A predicted probabilities model — which adjusts estimates of guideline non-concordance for age and sex — showed that non-receipt of guideline-concordant care overall, as well as non-receipt of guideline-concordant surgery, lymph node evaluation and chemotherapy, sequentially increased from the HOLC A areas through to the HOLC D areas. Compared with those cancer patients living in HOLC A areas, those residing in HOLC B, HOLC C and HOLC D areas had increased wait times to the start of adjuvant chemotherapy. Adjuvant chemotherapy is given after surgery in order to kill any remaining cancer cells and reduce the chance of disease recurrence.
Compared with newly diagnosed colon cancer patients residing in HOLC A areas, those living HOLC C and D areas had 9 percent and 13 percent excess risk of death in statistical models that did not adjust for stage of the cancer at time of diagnosis. After stratification by stage — either early, stages I and II, or advanced, stages III and IV — the excess risk of death association persisted for the HOLC C and HOLC D areas for both the early and late stages at diagnosis.
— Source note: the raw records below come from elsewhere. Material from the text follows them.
(** X27: a logged problem comes up for review. After a log that
    returned, a review query of the same user that returns lists the
    logged problem among the due reviews when it is asked on a UTC day
    after the review date the log answered with, and also on that day
    itself unless the log was scheduled within the last second of its
    day, after 23:59:59. *)
Theorem logged_problem_is_due_from_its_review_date (clock' : Z)
    (w w1 : world) (resp : log_response) (reviews : reviews_response) :
  unique_keys (db w) ->
  log_problem clock clock_solved data user_id w = (Ok resp, w1) ->
  (get_todays_reviews clock' user_id w1).1 = Ok reviews ->
  next_review resp < date (utcnow clock') \/
  (next_review resp = date (utcnow clock') /\
   clock mod US_PER_DAY <= 86399 * US_PER_SECOND) ->
  exists x, x ∈ reviews_due reviews /\
    r_user_id x = user_id /\ r_slug x = ProblemLog.slug data /\
    date (r_next_review_date x) = next_review resp.
Proof.
  intros Hu Hlog Hrev Hday.
  apply log_problem_ok_inv in Hlog as (nr & [p Hp] & Hnr & Hdb & ->).
  destruct (log_upsert_one_log user_id clock_solved data (db w) nr Hu)
    as (row & Hrow & _ & _ & Hn & _).
  rewrite <- Hdb in Hrow. cbn [next_review] in *.
  assert (row ∈ logs_of (db w1) user_id (ProblemLog.slug data)) as Hin
    by (rewrite Hrow; left).
  unfold logs_of in Hin. apply list_elem_of_filter in Hin as [Hk Hin].
  apply bool_decide_eq_true in Hk as [Hku Hks].
  rewrite (calculate_next_review_naive _ _ _ _ Hnr) in Hn.
  apply calculate_next_review_gap in Hnr as (g & -> & Hg).
  cbn [wall naive] in Hn.
  assert (UserProblem.next_review_date row <= today_end_of clock') as Hdue.
  { destruct (today_end_of_bounds clock') as [Hend _]. rewrite Hend, Hn.
    rewrite date_add_days in Hday. unfold date, utcnow, naive in Hday.
    cbn [wall] in Hday. unfold timedelta.
    pose proof (Z.div_mod clock US_PER_DAY) as Hc.
    pose proof (Z.div_mod clock' US_PER_DAY) as Hc'.
    pose proof (Z.mod_pos_bound clock US_PER_DAY) as Hb.
    pose proof (Z.mod_pos_bound clock' US_PER_DAY) as Hb'.
    unfold US_PER_DAY, US_PER_SECOND in *. lia. }
  assert (leetcode_problem (db w1) !! UserProblem.slug row = Some p) as Hp1
    by (rewrite Hks, Hdb; exact Hp).
  assert ({| up := row; lp_tags := LeetcodeProblem.tags p |}
            ∈ select_due (db w1) user_id (today_end_of clock')) as Hsel.
  { apply select_due_elem. exists row, p. split; [|auto].
    split; [split; assumption | exact Hdue]. }
  destruct (get_todays_reviews clock' user_id w1) as [r w2] eqn:H.
  cbn [fst] in Hrev. subst r. apply get_todays_reviews_inv in H as [_ H].
  destruct (select_due (db w1) user_id (today_end_of clock')) as [|j js] eqn:Hd;
    [inversion Hsel|].
  subst reviews. cbn [reviews_due].
  exists (serialize {| up := row; lp_tags := LeetcodeProblem.tags p |}).
  split; [apply list_elem_of_fmap; eexists; split; [reflexivity | exact Hsel]|].
  cbn. split; [exact Hku|]. split; [exact Hks|].
  rewrite Hn. reflexivity.
Qed.

End LogResponse.

Section LogAgain.

Variable user_id : string.

Lemma spec_gap_quick d n : 1 <= d <= 5 -> n <= 1 -> spec_gap d n = 1.
Proof.
  intros Hd Hn. unfold spec_gap.
  assert (d = 1 \/ d = 2 \/ d = 3 \/ d = 4 \/ d = 5) as Hd' by lia.
  assert (Z.max 0 n = 0 \/ Z.max 0 n = 1) as [-> | ->] by lia;
    destruct Hd' as [-> | [-> | [-> | [-> | ->]]]]; reflexivity.
Qed.

(** X28: logging a problem again within two days of its last log
    schedules it for the next day, whatever the difficulty and whatever
    the review date was before: the review date the first log had set,
    up to 8 days ahead for a first log, is overwritten. *)
Theorem logging_again_at_once_schedules_tomorrow
    (clock1 solved1 clock2 solved2 : Z) (data1 data2 : ProblemLog.t)
    (w w1 w2 : world) (resp1 resp2 : log_response) :
  unique_keys (db w) ->
  ProblemLog.slug data1 = ProblemLog.slug data2 ->
  log_problem clock1 solved1 data1 user_id w = (Ok resp1, w1) ->
  log_problem clock2 solved2 data2 user_id w1 = (Ok resp2, w2) ->
  -366 <= days (clock2 - solved1) <= 1 ->
  next_review resp2 = date (utcnow clock2) + 1 /\
  exists row,
    logs_of (db w2) user_id (ProblemLog.slug data2) = [row] /\
    UserProblem.next_review_date row = clock2 + timedelta 1.
Proof.
  intros Hu Hslug H1 H2 Hdays.
  apply log_problem_ok_inv in H1 as (nr1 & _ & _ & Hdb1 & _).
  apply log_problem_ok_inv in H2 as (nr2 & _ & Hnr2 & Hdb2 & ->).
  assert (unique_keys (db w1)) as Hu1
    by (rewrite Hdb1; now apply log_upsert_unique).
  rewrite Hdb1, log_upsert_last_review in Hnr2 by auto.
  pose proof (calculate_next_review_difficulty _ _ _ _ Hnr2) as Hd.
  pose proof (calculate_next_review_naive _ _ _ _ Hnr2) as Hnaive.
  pose proof (calculate_next_review_gap _ _ _ _ Hnr2) as (g & Hg & _).
  apply calculate_next_review_repeat_inv in Hnr2 as (g' & Hgap & Hw).
  rewrite repeat_gap_spec in Hgap by lia. injection Hgap as <-.
  rewrite spec_gap_quick in Hw by lia.
  assert (g = 1) as ->.
  { subst nr2. cbn [wall naive] in Hw. unfold timedelta in Hw.
    unfold US_PER_DAY, US_PER_SECOND in Hw. lia. }
  subst nr2. cbn [next_review]. split.
  - rewrite date_add_days. reflexivity.
  - destruct (log_upsert_one_log user_id solved2 data2 (db w1)
                (naive (clock2 + timedelta 1)) Hu1)
      as (row & Hrow & _ & _ & Hn & _).
    exists row. rewrite Hdb2. split; [exact Hrow|].
    rewrite Hn, Hnaive. reflexivity.
Qed.

End LogAgain.

Lemma log_answers_with_a_date_within_90_days_witness :
  exists resp,
    (log_problem 63839890800000000 63839890800000000 (log_request 1) "u1"
       (store_of [])).1 = Ok resp /\
    1 <= next_review resp - date (utcnow 63839890800000000) <= 90.
Proof.
  eassert (log_problem 63839890800000000 63839890800000000 (log_request 1)
             "u1" (store_of []) = (Ok _, _)) as Hlog
    by (vm_compute; reflexivity).
  eexists. split; [rewrite Hlog; reflexivity|].
  exact (proj1 (log_answers_with_a_date_within_90_days _ _ _ _ _ _ _ Hlog)).
Defined.
(** ** Exceptions and fallible computations *)

(** The Python exceptions that the modelled cells can raise. *)
Inductive exn : Type :=
| IndexError
| KeyError
| ZeroDivisionError
| RuntimeError
| ValueError.

Inductive result (A : Type) : Type :=
| Ok (a : A)
| Raise (e : exn).

Arguments Ok {A} a.
Arguments Raise {A} e.

Definition bind {A B} (m : result A) (k : A → result B) : result B :=
  match m with
  | Ok a => k a
  | Raise e => Raise e
  end.

Notation "'let*' x ':=' m 'in' k" := (bind m (λ x, k))
  (at level 10, x name, m at level 100, k at level 200).
Notation "'let*' ' pat ':=' m 'in' k" := (bind m (λ x, match x with pat => k end))
  (at level 10, pat pattern, m at level 100, k at level 200).

Definition is_ok {A} (m : result A) : bool :=
  match m with Ok _ => true | Raise _ => false end.

(** [for x in xs: acc = body(acc, x)], aborting at the first exception. *)
Fixpoint for_each {S A} (body : S → A → result S) (xs : list A) (s : S) : result S :=
  match xs with
  | [] => Ok s
  | x :: xs' => let* s' := body s x in for_each body xs' s'
  end.

(** [[f(x) for x in xs]], aborting at the first exception. *)
Fixpoint traverse {A B} (f : A → result B) (xs : list A) : result (list B) :=
  match xs with
  | [] => Ok []
  | x :: xs' => let* y := f x in let* ys := traverse f xs' in Ok (y :: ys)
  end.

(** ** Tensors *)

(** A tensor as nested sequences: a 0-dimensional tensor is a [Scalar],
    a tensor of dimension [n+1] is a [Dim] of tensors of dimension [n]. *)
Inductive tensor (A : Type) : Type :=
| Scalar (a : A)
| Dim (ts : list (tensor A)).

Arguments Scalar {A} a.
Arguments Dim {A} ts.

(** [has_shape s t]: [t.shape == s]. *)
Fixpoint has_shape {A} (s : list nat) (t : tensor A) : bool :=
  match s, t with
  | [], Scalar _ => true
  | n :: s', Dim ts => Nat.eqb (length ts) n && forallb (has_shape s') ts
  | _, _ => false
  end.

(** [t.squeeze(0)]: drops the first dimension when its size is 1 and
    returns [t] unchanged otherwise. *)
Definition squeeze0 {A} (t : tensor A) : tensor A :=
  match t with
  | Dim [t'] => t'
  | _ => t
  end.

(** [t.shape], read along the first element of every dimension. *)
Fixpoint shape {A} (t : tensor A) : list nat :=
  match t with
  | Scalar _ => []
  | Dim ts => length ts :: match ts with [] => [] | t0 :: _ => shape t0 end
  end.

(** [torch.stack(ts, 0)]: the tensors must all have the shape of the
    first one, and there must be one at least. *)
Definition stack {A} (ts : list (tensor A)) : result (tensor A) :=
  match ts with
  | [] => Raise RuntimeError
  | t0 :: _ =>
      if forallb (has_shape (shape t0)) ts then Ok (Dim ts) else Raise RuntimeError
  end.

(** [a + b] on tensors of one shape (how a gradient is accumulated). *)
Fixpoint tensor_add (a b : tensor Q) : tensor Q :=
  match a, b with
  | Scalar x, Scalar y => Scalar (x + y)%Q
  | Dim xs, Dim ys =>
      Dim ((fix go (xs : list (tensor Q)) (ys : list (tensor Q)) : list (tensor Q) :=
              match xs, ys with
              | x :: xs', y :: ys' => tensor_add x y :: go xs' ys'
              | _, _ => []
              end) xs ys)
  | _, _ => a
  end.

(** A 1-dimensional tensor from a Python list, [torch.tensor(xs)]. *)
Definition vector {A} (xs : list A) : tensor A := Dim (Scalar <$> xs).

(** A 2-dimensional tensor from a list of rows. *)
Definition matrix {A} (xss : list (list A)) : tensor A := Dim (vector <$> xss).

(** Reading a tensor back as a list, failing on another dimension. *)
Definition as_scalar {A} (t : tensor A) : result A :=
  match t with
  | Scalar a => Ok a
  | Dim _ => Raise RuntimeError
  end.

Definition as_vector {A} (t : tensor A) : result (list A) :=
  match t with
  | Scalar _ => Raise RuntimeError
  | Dim ts => traverse as_scalar ts
  end.

Definition as_matrix {A} (t : tensor A) : result (list (list A)) :=
  match t with
  | Scalar _ => Raise RuntimeError
  | Dim ts => traverse as_vector ts
  end.

(** ** Python sequences *)

(** [l[idx]] on a Python list: a negative index counts from the end,
    anything outside [-len(l) .. len(l)-1] raises [IndexError]. *)
Definition list_getitem {A} (l : list A) (idx : Z) : result A :=
  let n := Z.of_nat (length l) in
  let i := if (idx <? 0)%Z then (idx + n)%Z else idx in
  if ((i <? 0) || (n <=? i))%Z then Raise IndexError
  else match l !! Z.to_nat i with
       | Some a => Ok a
       | None => Raise IndexError
       end.

(** [zip(a, b, c)]: stops at the shortest argument. *)
Fixpoint zip3 {A B C} (a : list A) (b : list B) (c : list C) : list (A * B * C) :=
  match a, b, c with
  | x :: a', y :: b', z :: c' => (x, y, z) :: zip3 a' b' c'
  | _, _, _ => []
  end.

(** ** The raw dataset *)

(** One row of GLUE/MRPC: a sentence pair and its label. *)
Record example : Type := {
  sentence1 : string;
  sentence2 : string;
  label : Z;
}.

(** A split of [load_dataset("glue", "mrpc")] is a table of rows;
    [raw[name]] is the column [name] of that table. *)
Abbreviation RawDataset := (list example).

Definition column {A} (field : example → A) (raw : RawDataset) : list A :=
  field <$> raw.

(** [d[key]] on a Python dictionary. *)
Definition dict_getitem {V} (d : gmap string V) (key : string) : result V :=
  match d !! key with
  | Some v => Ok v
  | None => Raise KeyError
  end.

(** What the tokenizer returns, what [__getitem__] returns and what a
    loader yields: a dictionary from field names to integer tensors. *)
Abbreviation BatchEncoding := (gmap string (tensor Z)).

(** ** Modules and their parameters *)

(** A [torch.nn.Parameter]: the tensor, whether autograd tracks it, and
    its [.grad] field. *)
Record Param : Type := {
  data : tensor Q;
  requires_grad : bool;
  grad : option (tensor Q);
}.

Definition nn_Parameter (d : tensor Q) : Param :=
  {| data := d; requires_grad := true; grad := None |}.

Definition set_data (d : tensor Q) (p : Param) : Param :=
  {| data := d; requires_grad := requires_grad p; grad := grad p |}.

Definition set_grad (g : option (tensor Q)) (p : Param) : Param :=
  {| data := data p; requires_grad := requires_grad p; grad := g |}.

(** The object [AutoModel.from_pretrained] returns, as far as the
    notebook looks into it: [config.hidden_size] and the named
    parameters. Its architecture is the function [base_model_call]
    below. *)
Record PreTrainedModel : Type := {
  config_hidden_size : nat;
  base_parameters : list (string * Param);
}.

Record Linear : Type := {
  in_features : nat;
  out_features : nat;
  weight : Param;
  bias : Param;
}.

(** The two kinds of layers that the notebook puts in an
    [nn.Sequential]. *)
Inductive Layer : Type :=
| Dropout (p : Q)
| LinearLayer (l : Linear).

Record CustomClassifier : Type := {
  base_model : PreTrainedModel;
  classifier : list Layer;
  training : bool;
}.

(** [named_parameters()]: every parameter under its qualified name, the
    children in the order they were registered. *)
Definition with_prefix {V} (prefix : string) (ps : list (string * V)) : list (string * V) :=
  (λ '(k, v), (prefix +:+ k, v)) <$> ps.

Definition Linear_named_parameters (l : Linear) : list (string * Param) :=
  [("weight", weight l); ("bias", bias l)].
Several previous studies by others have noted racial or ethnic disparities in breast cancer outcomes in previously redlined neighborhoods in New Jersey, an increased incidence of advanced-stage lung cancer in formerly redlined areas of Massachusetts and a lower odds of lung cancer screening for Black individuals in previously redlined areas of Boston. However, those single geographic area studies did not examine whether patients received quality cancer care.
“To our knowledge, this is the first national study, including all states, to evaluate the association between historical institutional racism and current-day receipt of quality cancer care and outcomes using standardized measures of cancer diagnosis, individual and tumor characteristics, receipt of treatment, and survival,” Hussaini said. “Other strengths of the study are a diverse study population including all age and racial groups, and a focus on multiple aspects of care from stage at diagnosis to treatment receipt and survival.”
The American Society of Clinical Oncology, or ASCO, defines health equity as a fair and just opportunity for everyone to be as healthy as possible. Colon cancer has about 150,000 new cases each year. It is the third most diagnosed cancer in the United States and the second leading cause of death from cancer, even though colon cancer is amenable to early detection and treatment. Widespread inequities in survival exist due to unequal access to care.
Co-authors with Hussaini in the study, “Association of historical housing discrimination and colon cancer treatment and outcomes in the United States,” are Qinjin Fan, K. Robin Yabroff and Leticia M. Nogueira, the American Cancer Society, Atlanta, Georgia; and Lauren C.J. Barrow and Craig E. Pollack, Johns Hopkins University, Baltimore, Maryland.